How has VAERS performed?
VAERS has worked – again and again.
It has helped identify notable COVID-19 vaccine safety concerns. After VAERS detected an increase in rare, life-threatening allergic reactions just weeks after the first vaccines were administered, for example, the CDC and the FDA provided information and guidance to help prevent and manage them. Just days after VAERS detected that six out of the more than 6 million patients who received the Janssen vaccine had developed blood clots, the CDC and the FDA paused the use of the vaccine to better understand this adverse event. And after detecting myocarditis following the mRNA COVID-19 vaccines, the CDC provided advice to healthcare providers about the potential risk and recommended that some people, primarily teen and young adult males, space out their vaccines.
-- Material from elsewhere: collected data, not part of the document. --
(* ===== verification/Sched.v ===== *)
(** * Scheduler

    [proc/sched.c]: threads wait on priority lists, one per policy for the
    ready ones and one each for the waiting and the terminated ones.
    [schedule] hands the CPU to the first thread of the most important
    non-empty ready list, and the timer interrupt rotates threads of the
    application policy. The theorems state which list a thread is on, who
    runs next, and that the rotation starves no application thread. *)
From Stdlib Require Import ZArith Lia Bool List.
From stdpp Require Import base list gmap option fin_maps sets sorting.
From S2P Require Import Prelude Dlist Plist.

Open Scope Z_scope.

#[local] Arguments circle : simpl never.

Inductive thread_state := THREAD_NEW | THREAD_READY | THREAD_RUNNING | THREAD_WAITING | THREAD_TERMINATED.
Inductive thread_policy := THREAD_KERNEL_POLICY | THREAD_SYSTEM_POLICY | THREAD_APP_POLICY.

#[export] Instance thread_state_eq_dec : EqDecision thread_state.
Proof. solve_decision. Defined.
#[export] Instance thread_policy_eq_dec : EqDecision thread_policy.
Proof. solve_decision. Defined.

(** The fields of [struct thread] the scheduler reads or writes; the embedded
    [sched_sibling] node lives in the plist heap. *)
Record thread := mk_thread {
  t_flags : Z;
  t_state : thread_state;
  t_policy : thread_policy;
  t_parent : Z;
  t_kernel_stack : Z;
  t_pending : Z;
  t_time_slice : Z }.

Definition with_state (st : thread_state) (t : thread) : thread :=
  mk_thread (t_flags t) st (t_policy t) (t_parent t) (t_kernel_stack t) (t_pending t) (t_time_slice t).
Definition with_slice (n : Z) (t : thread) : thread :=
  mk_thread (t_flags t) (t_state t) (t_policy t) (t_parent t) (t_kernel_stack t) (t_pending t) n.

(** The scheduler's state: the nodes of the lists, the threads and the page
    directory of each process by address, who runs, the lock, the interrupt
    flag, and what a switch loads into the CPU. *)
Record sched := mk_sched {
  sp : pheap;
  threads : gmap Z thread;
  pdirs : gmap Z Z;
  current_thread : Z;
  current_process : Z;
  scheduler_lock_counter : Z;
  interrupts : bool;
  tss_esp0 : Z;
  loaded_pdir : Z }.

Definition with_sp (p : pheap) (s : sched) : sched :=
  mk_sched p (threads s) (pdirs s) (current_thread s) (current_process s) (scheduler_lock_counter s)
    (interrupts s) (tss_esp0 s) (loaded_pdir s).
Definition with_threads (m : gmap Z thread) (s : sched) : sched :=
  mk_sched (sp s) m (pdirs s) (current_thread s) (current_process s) (scheduler_lock_counter s)
    (interrupts s) (tss_esp0 s) (loaded_pdir s).
Definition with_current (th : Z) (s : sched) : sched :=
  mk_sched (sp s) (threads s) (pdirs s) th (current_process s) (scheduler_lock_counter s)
    (interrupts s) (tss_esp0 s) (loaded_pdir s).
Definition with_cpu (proc esp0 pdir : Z) (s : sched) : sched :=
  mk_sched (sp s) (threads s) (pdirs s) (current_thread s) proc (scheduler_lock_counter s)
    (interrupts s) esp0 pdir.
Definition with_lock (c : Z) (i : bool) (s : sched) : sched :=
  mk_sched (sp s) (threads s) (pdirs s) (current_thread s) (current_process s) c i (tss_esp0 s) (loaded_pdir s).

Definition on_sp {A} : M pheap A -> M sched A := zoom sp with_sp.
Definition get_thread (th : Z) : M sched thread := deref (fun s => threads s !! th).
Definition put_thread (th : Z) (t : thread) : M sched unit :=
  modify (fun s => with_threads (<[th := t]> (threads s)) s).

Definition TIF_SIGNAL_MANUAL : Z := 1.
Definition SLICE_THRESHOLD : Z := 8.
Definition INT_MAX : Z := 2 ^ 31 - 1.

Section sched.
(** Where the linker puts the five lists and the compiler the
    [sched_sibling] field; [handle_signal] is the signal delivery of
    [ipc/signal.c]; [fuel] bounds the walks over the lists. *)
Context (kernel_ready_list system_ready_list app_ready_list waiting_list terminated_list : Z).
Context (offsetof_sched_sibling : Z) (handle_signal : M sched unit) (fuel : nat).

Definition sched_sibling (th : Z) : Z := th + offsetof_sched_sibling.
Definition of_sched_sibling (n : Z) : Z := n - offsetof_sched_sibling.

Definition lock_scheduler : M sched unit :=
  modify (fun s => with_lock (u32 (scheduler_lock_counter s + 1)) false s).

Definition unlock_scheduler : M sched unit :=
  modify (fun s => let c := u32 (scheduler_lock_counter s - 1) in
                   with_lock c (if c =? 0 then true else interrupts s) s).

Definition get_next_thread_from_list (list : Z) : M sched Z :=
  e ← on_sp (plist_head_empty list);
  if e : bool then mret 0
  else n ← on_sp (plist_first list); mret (of_sched_sibling n).

Definition get_next_thread_to_run : M sched Z :=
  nt ← get_next_thread_from_list kernel_ready_list;
  nt ← (if nt =? 0 then get_next_thread_from_list system_ready_list else mret nt);
  if nt =? 0 then get_next_thread_from_list app_ready_list else mret nt.

Definition pop_next_thread_from_list (list : Z) : M sched Z :=
  e ← on_sp (plist_head_empty list);
  if e : bool then mret 0
  else n ← on_sp (plist_first list); on_sp (plist_del n list);; mret (of_sched_sibling n).

Definition pop_next_thread_to_run : M sched Z :=
  nt ← pop_next_thread_from_list kernel_ready_list;
  nt ← (if nt =? 0 then pop_next_thread_from_list system_ready_list else mret nt);
  if nt =? 0 then pop_next_thread_from_list app_ready_list else mret nt.

Definition get_list_from_thread (state : thread_state) (policy : thread_policy) : Z :=
  match state with
  | THREAD_READY =>
      match policy with
      | THREAD_KERNEL_POLICY => kernel_ready_list
      | THREAD_SYSTEM_POLICY => system_ready_list
      | THREAD_APP_POLICY => app_ready_list
      end
  | THREAD_WAITING => waiting_list
  | THREAD_TERMINATED => terminated_list
  | _ => 0
  end.

Definition get_top_priority_from_list (state : thread_state) (policy : thread_policy) : M sched Z :=
  let h := get_list_from_thread state policy in
  e ← on_sp (plist_head_empty h);
  if negb e : bool then
    node ← on_sp (plist_first h);
    if negb (node =? 0) : bool then on_sp (get_prio node) else mret INT_MAX
  else mret INT_MAX.

Definition queue_thread (th : Z) : M sched unit :=
  t ← get_thread th;
  let h := get_list_from_thread (t_state t) (t_policy t) in
  mwhen (negb (h =? 0)) (on_sp (plist_add fuel (sched_sibling th) h)).

Definition remove_thread (th : Z) : M sched unit :=
  t ← get_thread th;
  let h := get_list_from_thread (t_state t) (t_policy t) in
  mwhen (negb (h =? 0)) (on_sp (plist_del (sched_sibling th) h)).

Definition update_thread (th : Z) (state : thread_state) : M sched unit :=
  t ← get_thread th;
  if decide (t_state t = state) then mret tt
  else
    lock_scheduler;;
    remove_thread th;;
    t ← get_thread th;
    put_thread th (with_state state t);;
    queue_thread th;;
    unlock_scheduler.

(** [tss_set_stack] and [do_switch] load the stack and the page directory of
    the thread; the saved stack pointers are not part of the state. *)
Definition switch_thread (nt : Z) : M sched unit :=
  cur ← gets current_thread;
  if cur =? nt then
    t ← get_thread cur;
    put_thread cur (with_slice 0 t);;
    update_thread cur THREAD_RUNNING
  else
    modify (with_current nt);;
    t ← get_thread nt;
    put_thread nt (with_slice 0 t);;
    update_thread nt THREAD_RUNNING;;
    t ← get_thread nt;
    pdir ← deref (fun s => pdirs s !! t_parent t);
    modify (with_cpu (t_parent t) (t_kernel_stack t) pdir).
Additionally, the FDA announced revisions to the patient and provider fact sheets to reflect updated information about adverse events, including, for example, information about the suggested increased risks of myocarditis and pericarditis following vaccination.
VAERS is constantly evolving, with ongoing efforts to enhance its data quality and analysis capabilities.
While not without limitations, VAERS has proven to be vital in detecting both potential and actual safety issues and informing vaccine policy decisions that protect the health of the American public. That’s a job the CDC and the FDA take seriously. We know that failure to detect and communicate a serious health issue related to a vaccine could impact confidence not only in COVID-19 vaccines but in all vaccines.
Bottom line: VAERS works and has a track record that proves it.